Essen, Hoogstraten en Ravels
De dodendraad werd soms een eindje landinwaarts gebouwd, om de totale lengte van de te bewaken rijksgrens wat in te korten.
Hierdoor ontstonden her en der stukken niemandsland tussen de dodendraad en de Nederlandse grens. Dat was onder meer het geval in het noorden van de provincie Antwerpen, waar de “drie bulten” tussen de dodendraad en de rijksgrens opgesloten zaten. In het zuiden verhinderde de dodendraad elke doorgang. In alle andere richtingen botste men op de Nederlandse grens, die met prikkeldraadversperringen afgesloten was en die door gewapende Nederlandse militairen streng bewaakt werd.

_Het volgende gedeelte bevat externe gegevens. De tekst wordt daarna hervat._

(** * Video summarizer extension: stream detection core

    A shallow embedding of the two detectors of the extension:

    - [StreamDetector] (background/streamDetector.ts): the per-tab list of
      network responses classified as video streams;
    - [VideoDetector] (content/videoDetector.ts): the scan of the document
      for [<video>], [<iframe>] and [<source>] elements.

    Strings are sequences of code units below 256 (Stdlib [string]); URLs
    handed out by the browser are serialised in ASCII, and the needles and
    patterns of the source are ASCII throughout.  The Korean default
    titles of the scan are carried as their UTF-8 bytes; no property below
    reads them.  Regular expressions are kept as syntax trees and run by a
    backtracking matcher written in continuation-passing style, the way
    ECMA-262 specifies pattern matching.  Element geometry and durations
    are binary64 numbers (primitive floats), the numbers of the network
    side are integers or [NaN]; the one number that is printed, the
    resolution of a quality label, is rounded to binary64 first. *)

From Stdlib Require Import ZArith NArith String Ascii List Bool Lia Floats.
From Stdlib Require Import DecimalString.
From stdpp Require Import base option list gmap strings.

Local Open Scope string_scope.
Local Open Scope Z_scope.
Local Open Scope list_scope.

(* ===================================================================== *)
(** * JavaScript strings and numbers *)
(* ===================================================================== *)

Module Js.

Definition code (c : ascii) : N := N_of_ascii c.

Definition between (lo hi : N) (c : ascii) : bool :=
  ((lo <=? code c) && (code c <=? hi))%N.

Definition is_digit (c : ascii) : bool := between 48 57 c.
Definition is_upper (c : ascii) : bool := between 65 90 c.
Definition is_lower (c : ascii) : bool := between 97 122 c.

(** [\w] of a pattern without the [u] flag: [[A-Za-z0-9_]]. *)
Definition is_word (c : ascii) : bool :=
  is_upper c || is_lower c || is_digit c || (code c =? 95)%N.

(** Line terminators below 256: LF and CR. *)
Definition is_line_terminator (c : ascii) : bool :=
  (code c =? 10)%N || (code c =? 13)%N.

(** White space skipped by [parseInt]: TAB, LF, VT, FF, CR, SP, NBSP. *)
Definition is_white_space (c : ascii) : bool :=
  between 9 13 c || (code c =? 32)%N || (code c =? 160)%N.

(** [String.prototype.toLowerCase] on one code unit below 256: the ASCII
    capitals and the Latin-1 capitals (all of 0xC0..0xDE but the
    multiplication sign 0xD7) move up by 32. *)
Definition lower_char (c : ascii) : ascii :=
  if is_upper c || (between 192 222 c && negb (code c =? 215)%N)
  then ascii_of_N (code c + 32) else c.

(** Canonicalisation of the [i] flag restricted to what can equal an ASCII
    pattern character: ASCII letters are folded, every other code unit is
    left alone (ECMA-262 never folds a code unit of 128 or more onto one
    below 128). *)
Definition fold_char (c : ascii) : ascii :=
  if is_lower c then ascii_of_N (code c - 32) else c.

Fixpoint toLowerCase (s : string) : string :=
  match s with
  | EmptyString => EmptyString
  | String c s' => String (lower_char c) (toLowerCase s')
  end.

(** [s.startsWith(p)] *)
Definition startsWith (s p : string) : bool := String.prefix p s.
(** * alice: chaining of context-aware HTTP handlers

    A shallow embedding of [chain.go] (package [alice]) and the proofs of
    its composition, immutability and delegation properties.

    Modelling choices, all taken from the Go source:

    - Go code is effectful.  Code supplied by the caller (middleware
      constructors, handlers) runs in the monad [Ext] over an opaque
      [World]; it may return normally, panic, or stop the process.
    - The package's own code runs in the monad [M] over a [State] that
      holds, besides the world, the store of backing arrays of
      [[]Constructor] slices.  Slices are headers (pointer, offset, length,
      capacity) into that store, so that aliasing between a receiver and a
      derived chain can be expressed, and the built-ins [make], [copy],
      [append] and re-slicing act on the store the way Go defines them.
    - The field [Chain.constructors] is unexported and every value stored
      in it comes out of [append] on a nil slice in [New]; caller code can
      therefore never reach a chain's backing array, which is why [Ext]
      computations act on the world only.
    - [calls] is a ghost trace: it records the index of every stored
      constructor that materialization invokes, and is read by no
      definition. *)

From stdpp Require Import base list strings.

(** ** Outcomes of a Go computation *)

(** A computation returns, or unwinds with a runtime panic, or ends the
    process ([log.Fatalf] prints its message and calls [os.Exit(1)]). *)
Inductive failure : Type :=
  | Panic (msg : string)
  | Fatal (msg : string).

(** The panic of the Go runtime on a call through a nil func value or a
    method call on a nil interface value. *)
Definition nil_dereference : failure :=
  Panic "runtime error: invalid memory address or nil pointer dereference".

Inductive outcome (S A : Type) : Type :=
  | Ret (a : A) (s : S)
  | Err (f : failure) (s : S).
Arguments Ret {S A} a s.
Arguments Err {S A} f s.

Voor de bewoners van de dorpen Wildert, Essen, Nieuwmoer, Minderhout, Meer, Meersel-Dreef, Meerle, Weelde, Poppel en Ravels was dat een drama: families werden gescheiden, geliefden konden elkaar niet meer ontmoeten, handelaars waren afgesneden van hun klanten.
Alle Duitse verordeningen waren er van kracht, ook de opeisingsbevelen. Maar door een invoerverbod vanuit België en een uitvoerverbod vanuit Nederland waren deze gemeenten volledig op zichzelf aangewezen. Hier werd gesmokkeld vanwege de honger. Later gingen ook Duitse soldaten zich met de smokkelhandel bemoeien en legden zij grote voedselvoorraden aan in de magazijnen van de buurtspoorwegen, o.a. in Meersel-Dreef en Ravels. Het Duitse leger stelde dit eten ter beschikking van Vlaamse activisten onder leiding van August Borms, die hierdoor in de steden op een steeds toenemende aanhang kon rekenen.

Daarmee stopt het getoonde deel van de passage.